Il tesoro di Rio, le emozioni non invecchiano

Il libro Il tesoro di Rio e le celebrazione dei trenta anni trascorsi da quel primo titolo mondiale hanno riannodato il filo della memoria. Perché le emozioni non invecchiano. Ascoltando lo speciale organizzato dalla Fipav e la lunga diretta su Facebook che ha coinvolto tutti gli azzurri e non solo (la trovate nel post precedente, su questo sito) molti si sono emozionati e commossi. Tra loro anche l’amico e collega Pasquale Di Santillo, che ha inviato questo testo, che volentieri pubblico, per condividere il suo stato d’animo con il popolo della pallavolo e con gli amici di allora. Gli lascio la parola.
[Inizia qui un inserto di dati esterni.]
(** The search for the device [ethact] names. *)
Lemma eth_find_spec sw m es dev_names old act v :
  eth_ok sw m es dev_names → eth_current sw = Some old → (old < length (ring sw))%nat →
  length (ring sw) < 4294967296 → cstr m act v →
  let r := first_named dev_names v (dev_order (length (ring sw)) old) in
  while (eth_find_round old m act) sw =
    Some (set_current (Some (default old r)) sw, match r with Some _ => true | None => false end).
Proof.
  intros Hok Hc Hi Hlen Hv r. set (n := length (ring sw)) in *.
  destruct (while_rule (eth_find_round old m act)
    (λ sw1, ∃ i, sw1 = set_current (Some i) sw ∧ (i < n)%nat ∧
      first_named dev_names v (order_from n old i) = r)
    (λ sw1, length (order_from n old (default 0%nat (eth_current sw1))))
    (λ q, q = (set_current (Some (default old r)) sw, match r with Some _ => true | None => false end))
    sw) as (q & E & ->); [| | |done].
  - intros sw1 (i & -> & Hi1 & Hf). unfold eth_find_round.
    cbn [eth_current set_current ring]. rewrite some_bind.
    destruct (ok_dev sw m es dev_names i Hok Hi1) as (dev & l & Hd & Hl & (T1 & T2 & T3 & T4) & _).
    rewrite Hd, some_bind, (strcmp_cstr m _ l act v) by done. rewrite some_bind.
    rewrite str_cmp_zero by (apply T2 || apply Hv).
    pose proof (order_from_step n old i Hi1 Hi) as Ho. cbv zeta in Ho.
    rewrite Ho in Hf. cbn [first_named] in Hf. rewrite Hl in Hf.
    destruct (decide (l = v)) as [->|Hne].
    + rewrite bool_decide_eq_true_2 by done. rewrite decide_True in Hf by done.
      eexists. split; [reflexivity|]. cbv beta iota. by rewrite <- Hf.
    + rewrite bool_decide_eq_false_2 by done. rewrite decide_False in Hf by congruence.
      eexists. split; [reflexivity|].
      assert (En : next_dev (set_current (Some i) sw) i = if decide (S i < n)%nat then S i else 0%nat) by done.
      rewrite En. clear En. set (j := if decide (S i < n)%nat then S i else 0%nat) in *.
      destruct (decide (Some j = Some old)) as [[= Eo]|Eo].
      * rewrite (decide_True _ _ Eo) in Hf. cbn [first_named] in Hf. cbv beta iota.
        rewrite <- Hf, Eo. done.
      * rewrite decide_False in Hf, Ho by congruence. cbv beta iota. split.
        -- exists j. split; [done|]. split; [unfold j; case_decide; lia|done].
        -- cbn [from_option id eth_current set_current]. rewrite Ho. cbn [length]. lia.
  - exists old. split; [|split; [done|by rewrite order_from_whole]].
    destruct sw. cbn in *. by rewrite Hc.
  - rewrite Hc. cbn [from_option id]. pose proof (order_from_length n old old). lia.
Qed.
Il tesoro di Rio visto da Pasquale Di Santillo

È proprio vero, le emozioni non hanno tempo, anzi, più passa questo maledettissimo tempo e più diventano intime, profonde e non paragonabili a quelle vissute sul momento. A Rio non c’ero ma è come se ci fossi stato dieci, cento, mille volte dai racconti degli amici-colleghi con i quali ci siamo accompagnati in questo percorso di vita e professionale.
Poi arrivano i social – ah se ci fossero stati trent’anni fa, chissà quanto sarebbe stata più veloce l’esplosione della pallavolo – e improvvisamente la macchina del tempo, dopo 30 anni, ti fa tornare con la testa a quel giorno, mentre gli occhi rivedono, rivivono quei momenti indimenticabili per chi era lì, ma anche per chi come me e tantissimi altri, stava incollato davanti alla televisione, smadonnando ad ogni punto con cui quel diavolo di un Despaigne, allontanava, rinviava i nostri sogni.
Sì, ha proprio ragione Velasco quando sostiene che quel gruppo aveva qualcosa in più, oltre al talento infinito. A cominciare da Julio stesso. E quel qualcosa in più, dimostrato sul campo quel giorno – e tutti quelli che sono poi seguiti – forse è ancora più chiaro oggi. Perché ritrovarli, riascoltarli uno dopo l’altro, da Julio a Angiolino, da Fausto e Daniele a Marco, da “Cabro” a “Giardino”, da Libbe a mio fratello (maggiore) Carletto fino ai ragazzi, uno dopo l’altro, dal “Nano” a “Zorro” in ordine rigorosamente alfabetico, è come se avesse fotografato la dimensione, lo spessore delle persone, oltre a quello degli atleti e dei professionisti.
Non può essere un caso che tutti negli anni abbiano acquisito una dimensione professionale di livello almeno pari a quella di cui abbiamo goduto per tutti questi anni. E vedere quei volti, quei capelli quasi tutti imbiancati, riascoltare quelle voci è stato un tuffo rigenerante in una dimensione nuova, anche se poi è sempre la stessa, spostata avanti nel tempo. 
E l’unica cosa che mi viene da aggiungere, non potendo riportare indietro quell’orologio inarrestabile che è la vita, è solo esprimere la mia immensa gratitudine a tutte queste persone che hanno regalato a me come a una moltitudine di persone, emozioni e insegnamenti che non si possono dimenticare.
Un autentico tesoro, come quello raccontato dall’altro mio fratello (sempre maggiore) Leandro nel suo libro, capace di riaccendere, come solo certi libri sanno fare, la scintilla del ricordo, di quella memoria che non può e non deve svanire nell’oceano di questo mondo sempre più difficile da comprendere.
Grazie di tutto davvero. Per sempre.